= Exercise directions =
What lines of the data hold the string "simpl"? Pull each one out.

= Given data =
Lemma ToProto_Ok h b vs : heap_ok h -> blob_holds h b vs ->
  exists h1, ToProto b (mkBlobProto [] []) h = Ok (h1, mkBlobProto (shape_ b) vs) /\ heap_ok h1 /\ keeps h h1.
Proof.
  intros Hok Hb. destruct (cpu_data_Ok h b vs Hok Hb) as (h1 & p & E & Hok1 & Hk1 & Hload & _).
  exists h1. split; [|done]. unfold ToProto. rewrite E, bind_Ok, Hload, bind_Ok. simpl.
  rewrite f32s_of_bytes_of_f32s by apply Hb. done.
Qed.

Lemma FromProto_Ok h b2 shape vs : heap_ok h -> blob_wf h b2 -> Forall (Z.lt 0) shape ->
  Z.of_nat (length vs) = shape_size shape -> shape_size shape <= INT_MAX -> Forall is_f32 vs ->
  exists h2 b2', FromProto b2 (mkBlobProto shape vs) h = Ok (h2, b2') /\ heap_ok h2 /\
    blob_holds h2 b2' vs /\ shape_ b2' = shape.
Proof.
  intros Hok Hwf Hpos Hl Hmax Hf.
  destruct (Reshape_Ok h b2 shape Hok Hwf) as
    (h2 & b2' & E2 & Hok2 & Hk2 & [Hcap Hdata] & Hshape & Hcount & _ & Hc & _); [done|lia|].
  destruct (shape_count_Ok shape Hpos ltac:(lia)) as [_ Hp].
  destruct (blob_fill_Ok h2 b2' vs Hok2) as
    (h3 & p3 & i & h4 & E3 & _ & _ & _ & _ & E4 & Hok4 & Hb4 & _); [done| |lia|done|].
  { by rewrite Hcount. }
  exists h4, b2'. split; [|done].
  unfold FromProto. simpl proto_shape. rewrite E2, bind_Ok, E3, bind_Ok. simpl proto_data.
  assert (count_ b2' = Z.of_nat (length vs)) as -> by (by rewrite Hcount).
  by rewrite Z.leb_refl, bind_Ok, Nat2Z.id, firstn_all, E4.
Qed.

(** The checkpoint format: the values [ToProto] writes are those
    [FromProto] reads back, into any blob, whatever its size before. *)
Theorem Proto_roundtrip (h : heap) (b b2 : Blob) (vs : list Z)
    (Hok : heap_ok h) (Hb : blob_holds h b vs) (Hwf : blob_wf h b2)
    (Hpos : Forall (Z.lt 0) (shape_ b)) (Hsize : count_ b = shape_size (shape_ b))
    (Hmax : count_ b <= INT_MAX) :
  exists h1 proto h2 b2',
    ToProto b (mkBlobProto [] []) h = Ok (h1, proto) /\
    proto = mkBlobProto (shape_ b) vs /\
    FromProto b2 proto h1 = Ok (h2, b2') /\
    blob_holds h2 b2' vs /\ shape_ b2' = shape_ b.
Proof.
  destruct (ToProto_Ok h b vs Hok Hb) as (h1 & E1 & Hok1 & Hk1).
  destruct (FromProto_Ok h1 b2 (shape_ b) vs Hok1) as (h2 & b2' & E2 & _ & H); [by eapply blob_wf_keeps|done| |lia|apply Hb|].
  { rewrite <- Hsize. symmetry. apply Hb. }
  exists h1, (mkBlobProto (shape_ b) vs), h2, b2'. done.
Qed.

(** A store with one blob of two floats, used by the witnesses. *)
Definition demo_floats : list Z := [f32_of_Z 1; f32_of_Z 2].
Definition demo_blob : Blob := mkBlob (Some 0) [2] 2 2 0.
Definition demo_heap : heap :=
  mkHeap (list_to_map (zip (map Z.of_nat (seq 1 8)) (bytes_of_f32s demo_floats))) 9
    {[0 := mkSM 1 8 HEAD_AT_CPU true]} ∅ 1.

Lemma demo_heap_ok : heap_ok demo_heap.
Proof.
  constructor.
  - done.
  - intros a v Ha. apply elem_of_list_to_map_2 in Ha.
    apply elem_of_zip_l, list_elem_of_fmap in Ha as (n & -> & Hn).
    apply elem_of_seq in Hn. simpl. lia.
  - intros i s. simpl. rewrite lookup_singleton_Some. lia.
  - intros i b. simpl. by rewrite lookup_empty.
Qed.

Lemma demo_blob_holds : blob_holds demo_heap demo_blob demo_floats.
Proof.
  constructor; [done|done| |].
  - repeat constructor; vm_compute; done.
  - exists 0, []. split; [done|]. split; vm_compute; reflexivity.
Qed.

Lemma Proto_roundtrip_witness :
  exists h1 proto h2 b2',
    ToProto demo_blob (mkBlobProto [] []) demo_heap = Ok (h1, proto) /\
    proto = mkBlobProto (shape_ demo_blob) demo_floats /\
    FromProto Blob_new proto h1 = Ok (h2, b2') /\
    blob_holds h2 b2' demo_floats /\ shape_ b2' = shape_ demo_blob.
Proof.
  apply (Proto_roundtrip demo_heap demo_blob Blob_new demo_floats).
  - exact demo_heap_ok.
  - exact demo_blob_holds.
  - split; simpl; lia.
  - repeat constructor.
  - reflexivity.
  - vm_compute. discriminate.
Defined.

(** ** Blobs whose memory is allocated *)

(** The floats [vs] of [b] are in memory, at [base]. *)
Record at_cpu (h : heap) (b : Blob) (base : Z) (vs : list Z) : Prop := {
  at_holds : blob_holds h b vs;
  at_ptr : exists i, data_ b = Some i /\ ptr_at h i base;
}.

Lemma set_sm_same h i s : sms h !! i = Some s -> set_sm i s h = h.
Proof. intros E. unfold set_sm. rewrite insert_id by done. by destruct h. Qed.

(** Taking the pointer again changes nothing. *)
Lemma ptr_at_cpu_data h b i p :
  data_ b = Some i -> ptr_at h i p ->
  cpu_data b h = Ok (h, p) /\ mutable_cpu_data b h = Ok (h, p).
Proof.
  intros Hd (s & Hs & Hp & Hh). unfold cpu_data, mutable_cpu_data, blob_data.
  rewrite Hd, !bind_Ok. unfold sm_cpu_data, sm_mutable_cpu_data, to_cpu.
  rewrite Hs, !deref_Some, !bind_Ok, Hh, !bind_Ok, Hs, !deref_Some, !bind_Ok, Hp.
  split; [done|]. rewrite <- Hp, <- Hh.
  replace (mkSM (cpu_ptr s) (sm_size s) (head s) (own_cpu_data s)) with s by by destruct s.
  by rewrite set_sm_same.
Qed.

Lemma at_cpu_data h b p vs :
  at_cpu h b p vs -> cpu_data b h = Ok (h, p) /\ mutable_cpu_data b h = Ok (h, p).
Proof. intros [_ (i & Hd & Hp)]. by eapply ptr_at_cpu_data. Qed.

Lemma at_cpu_count h b p vs : at_cpu h b p vs -> count_ b = Z.of_nat (length vs).
Proof. intros [[] _]. done. Qed.

Lemma at_cpu_f32 h b p vs : at_cpu h b p vs -> Forall is_f32 vs.
Proof. intros [[] _]. done. Qed.

Lemma at_cpu_bytes h b p vs :
  at_cpu h b p vs -> peek (cells h) p (length (bytes_of_f32s vs)) = Some (bytes_of_f32s vs).
Proof.
  intros [[_ _ _ (i & rest & Hd & Hs & _)] (i' & Hd' & s & Hi & Hp & Hh)].
  assert (i' = i) as -> by congruence.
  destruct (sm_bytes_ptr h i p s _ Hi Hp (or_introl Hh) Hs) as [_ Hpk].
  rewrite length_app, peek_app in Hpk.
  destruct (peek (cells h) p (length (bytes_of_f32s vs))) eqn:E1; [|done].
  destruct (peek (cells h) _ (length rest)) eqn:E2; [|done].
  pose proof (peek_length _ _ _ _ E1). injection Hpk as Hpk.
  by apply app_inj_1 in Hpk as [-> _].
Qed.

(** Reading a part of the floats. *)
Lemma peek_slice c p us ws us' :
  peek c p (length (bytes_of_f32s (us ++ ws ++ us'))) = Some (bytes_of_f32s (us ++ ws ++ us')) ->
  peek c (p + sizeof_float * Z.of_nat (length us)) (length (bytes_of_f32s ws))
    = Some (bytes_of_f32s ws).
Proof.
  rewrite !bytes_of_f32s_app, !length_app, !peek_app. intros H.
  replace (sizeof_float * Z.of_nat (length us)) with (Z.of_nat (length (bytes_of_f32s us)))
    by (rewrite length_bytes_of_f32s; unfold sizeof_float; lia).
  destruct (peek c p (length (bytes_of_f32s us))) eqn:E1; [|done].
  destruct (peek c _ (length (bytes_of_f32s ws))) eqn:E2; [|done].
  destruct (peek c _ (length (bytes_of_f32s us'))) eqn:E3; [|done].
  pose proof (peek_length _ _ _ _ E1). pose proof (peek_length _ _ _ _ E2).
  injection H as H. apply app_inj_1 in H as [-> H]; [|done].
  by apply app_inj_1 in H as [-> _].
Qed.

Lemma at_cpu_load h b p us ws us' n :
  at_cpu h b p (us ++ ws ++ us') -> n = sizeof_float * Z.of_nat (length ws) ->
  load h (p + sizeof_float * Z.of_nat (length us)) n = Ok (bytes_of_f32s ws).
Proof.
  intros Ha ->. apply peek_load; [by eapply peek_slice, at_cpu_bytes|].
  rewrite length_bytes_of_f32s. unfold sizeof_float. lia.
Qed.

Lemma at_cpu_load_all h b p vs n :
  at_cpu h b p vs -> n = sizeof_float * Z.of_nat (length vs) ->
  load h p n = Ok (bytes_of_f32s vs).
Proof.
  intros Ha ->. apply peek_load; [by eapply at_cpu_bytes|].
  rewrite length_bytes_of_f32s. unfold sizeof_float. lia.
Qed.

(** Writing a part of them. *)
Lemma at_cpu_store h b p us ws us' ws' :
  heap_ok h -> at_cpu h b p (us ++ ws ++ us') -> length ws' = length ws -> Forall is_f32 ws' ->
  exists h', store h (p + sizeof_float * Z.of_nat (length us)) (bytes_of_f32s ws') = Ok h' /\
    heap_ok h' /\ at_cpu h' b p (us ++ ws' ++ us') /\
    sms h' = sms h /\ blobs h' = blobs h /\ next_id h' = next_id h /\ brk h' = brk h /\
    (forall q m, q + Z.of_nat m <= p \/ p + sizeof_float * capacity_ b <= q ->
       peek (cells h') q m = peek (cells h) q m).
Proof.
  intros Hok [Hb (i & Hd & Hp)] Hl Hf.
  destruct (blob_store_Ok h b i p us ws ws' us' Hok Hd Hp Hb Hl Hf)
    as (h' & E & Hok' & Hp' & Hb' & Hsm & Hbl & Hn & Hfr).
  exists h'. split_and!; try done; [split; [done|by exists i]|].
  unfold store in E. apply bind_Ok_inv in E as (c & _ & [= <-]). done.
Qed.

Lemma at_cpu_below h b p vs :
  heap_ok h -> at_cpu h b p vs -> vs <> [] ->
  0 < p /\ p + sizeof_float * Z.of_nat (length vs) <= brk h.
Proof.
  intros Hok Ha Hne. pose proof (at_cpu_bytes _ _ _ _ Ha) as H.
  apply peek_below in H; try done.
  - rewrite length_bytes_of_f32s in H. unfold sizeof_float. lia.
  - rewrite length_bytes_of_f32s. destruct vs; [done|]. simpl. lia.
Qed.

(** The memory of a blob, and what does not disturb it. *)
Lemma at_cpu_region h b p vs :
  at_cpu h b p vs -> exists i s bs, data_ b = Some i /\ sms h !! i = Some s /\ cpu_ptr s = p /\
    head s = HEAD_AT_CPU /\ sm_bytes h i = Some bs /\
    peek (cells h) p (length bs) = Some bs /\ length bs = Z.to_nat (sm_size s) /\
    Z.of_nat (length bs) = sizeof_float * capacity_ b.
Proof.
  intros [[_ _ _ (i & rest & Hd & Hs & Hl)] (i' & Hd' & s & Hi & Hp & Hh)].
  assert (i' = i) as -> by congruence.
  destruct (sm_bytes_ptr h i p s _ Hi Hp (or_introl Hh) Hs) as [Hlen Hpk].
  exists i, s, (bytes_of_f32s vs ++ rest). by split_and!.
Qed.

Lemma at_cpu_region_below h b p vs :
  heap_ok h -> at_cpu h b p vs -> 0 < capacity_ b -> 0 < p /\ p + sizeof_float * capacity_ b <= brk h.
Proof.
  intros Hok Ha Hc.
  destruct (at_cpu_region _ _ _ _ Ha) as (i & s & bs & _ & _ & _ & _ & _ & Hpk & _ & Hl).
  unfold sizeof_float in *. apply peek_below in Hpk; try done; lia.
Qed.

Lemma peek_cell c c' a : peek c' a 1 = peek c a 1 -> c' !! a = c !! a.
Proof. simpl. destruct (c !! a), (c' !! a); naive_solver. Qed.

Lemma peek_ext c c' q n :
  (forall a, q <= a < q + Z.of_nat n -> c' !! a = c !! a) -> peek c' q n = peek c q n.
Proof.
  revert q. induction n as [|n IH]; intros q H; [done|]. simpl.
  rewrite H, IH by (lia || (intros a Ha; apply H; lia)). done.
Qed.

Lemma at_cpu_frame h h' b p vs :
  at_cpu h b p vs -> (forall i, data_ b = Some i -> sms h' !! i = sms h !! i) ->
  (forall a, p <= a < p + sizeof_float * capacity_ b -> cells h' !! a = cells h !! a) ->
  at_cpu h' b p vs.
Proof.
  intros Ha Hsm Hfr.
  destruct (at_cpu_region _ _ _ _ Ha) as (k & t & bs & Hk & Ht & Hpt & Hht & Hsb & Hpk & _ & Hlen).
  destruct Ha as [[Hc Hcap Hf (i & rest & Hd & Hs & Hl)] (i' & Hd' & s & Hi & Hp & Hh)].
  assert (i' = i) as -> by congruence. assert (k = i) as -> by congruence.
  assert (t = s) as -> by congruence. split.
  - constructor; try done. exists i, rest. split; [done|]. split; [|done].
    rewrite <- Hs. unfold sm_bytes in *. rewrite Hsm, Hi, Hh, Hp in * by done.
    pose proof (peek_length _ _ _ _ Hsb) as L.
    apply peek_ext. intros a Ha. apply Hfr. rewrite <- L in Ha. lia.
  - exists i. split; [done|]. exists s. by rewrite Hsm.
Qed.

Lemma poke_lookup_ne c p bs c' a : poke c p bs = Some c' -> a < p -> c' !! a = c !! a.
Proof.
  revert c p. induction bs as [|b bs IH]; intros c p H Ha; simpl in H; [by injection H as <-|].
  destruct (c !! p); [|done]. rewrite (IH _ _ H) by lia. by rewrite lookup_insert_ne by lia.
Qed.

Lemma zeros_lookup_ne c p n a : a < p -> zeros c p n !! a = c !! a.
Proof.
  revert c p. induction n as [|n IH]; intros c p Ha; [done|]. simpl.
  rewrite IH by lia. by rewrite lookup_insert_ne by lia.
Qed.

(** ** Growth

    [h'] is [h] with new memory and new objects: everything [h] has is unchanged. *)
Record grows (h h' : heap) : Prop := {
  grows_cells a : a < brk h -> cells h' !! a = cells h !! a;
  grows_sms i s : sms h !! i = Some s -> sms h' !! i = Some s;
  grows_blobs i b : blobs h !! i = Some b -> blobs h' !! i = Some b;
  grows_brk : brk h <= brk h';
  grows_next : next_id h <= next_id h';
}.

#[export] Instance grows_refl : Reflexive grows.
Proof. intros h. constructor; done || lia. Qed.
#[export] Instance grows_trans : Transitive grows.
Proof.
  intros h1 h2 h3 [C1 S1 B1 K1 N1] [C2 S2 B2 K2 N2]. constructor; eauto with lia.
  intros a Ha. rewrite C2, C1 by lia. done.
Qed.

Lemma grows_peek h h' q n bs :
  heap_ok h -> grows h h' -> peek (cells h) q n = Some bs -> peek (cells h') q n = Some bs.
Proof.
  intros Hok Hg H. destruct n as [|n]; [done|].
  destruct (peek_below h q (S n) bs Hok ltac:(lia) H) as [_ Hb].
  rewrite <- H. apply peek_ext. intros a Ha. apply (grows_cells _ _ Hg). lia.
Qed.

Lemma grows_keeps h h' : heap_ok h -> grows h h' -> keeps h h'.
Proof.
  intros Hok Hg. constructor.
  - intros q m bs. by apply grows_peek.
  - intros i bs. unfold sm_bytes. destruct (sms h !! i) as [s|] eqn:E; [|done].
    rewrite (grows_sms _ _ Hg _ _ E). destruct (head s); try done; by apply grows_peek.
  - apply Hg.
Qed.

Lemma grows_at_cpu h h' b p vs : heap_ok h -> grows h h' -> at_cpu h b p vs -> at_cpu h' b p vs.
Proof.
  intros Hok Hg [Hb (i & Hd & s & Hs & Hp & Hh)]. split.
  - eapply blob_holds_keeps; [|done]. by apply grows_keeps.
  - exists i. split; [done|]. exists s. split; [|done]. by apply (grows_sms _ _ Hg).
Qed.

Lemma Reshape_grows b shape h h' b' :
  heap_ok h -> Reshape b shape h = Ok (h', b') -> grows h h'.
Proof.
  intros Hok H. unfold Reshape in H. inv_ok H. case_match; [|by injection H as <- _].
  injection H as <- _. constructor; simpl; try done; try lia.
  intros i s Hs. pose proof (ok_sms h Hok _ _ Hs). by rewrite lookup_insert_ne by lia.
Qed.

= Task answer =
  exists h1. split; [|done]. unfold ToProto. rewrite E, bind_Ok, Hload, bind_Ok. simpl.
  unfold FromProto. simpl proto_shape. rewrite E2, bind_Ok, E3, bind_Ok. simpl proto_data.
    apply elem_of_seq in Hn. simpl. lia.
  - intros i s. simpl. rewrite lookup_singleton_Some. lia.
  - intros i b. simpl. by rewrite lookup_empty.
  - split; simpl; lia.
  - rewrite length_bytes_of_f32s. destruct vs; [done|]. simpl. lia.
Proof. simpl. destruct (c !! a), (c' !! a); naive_solver. Qed.
  revert q. induction n as [|n IH]; intros q H; [done|]. simpl.
  revert c p. induction bs as [|b bs IH]; intros c p H Ha; simpl in H; [by injection H as <-|].
  revert c p. induction n as [|n IH]; intros c p Ha; [done|]. simpl.
  injection H as <- _. constructor; simpl; try done; try lia.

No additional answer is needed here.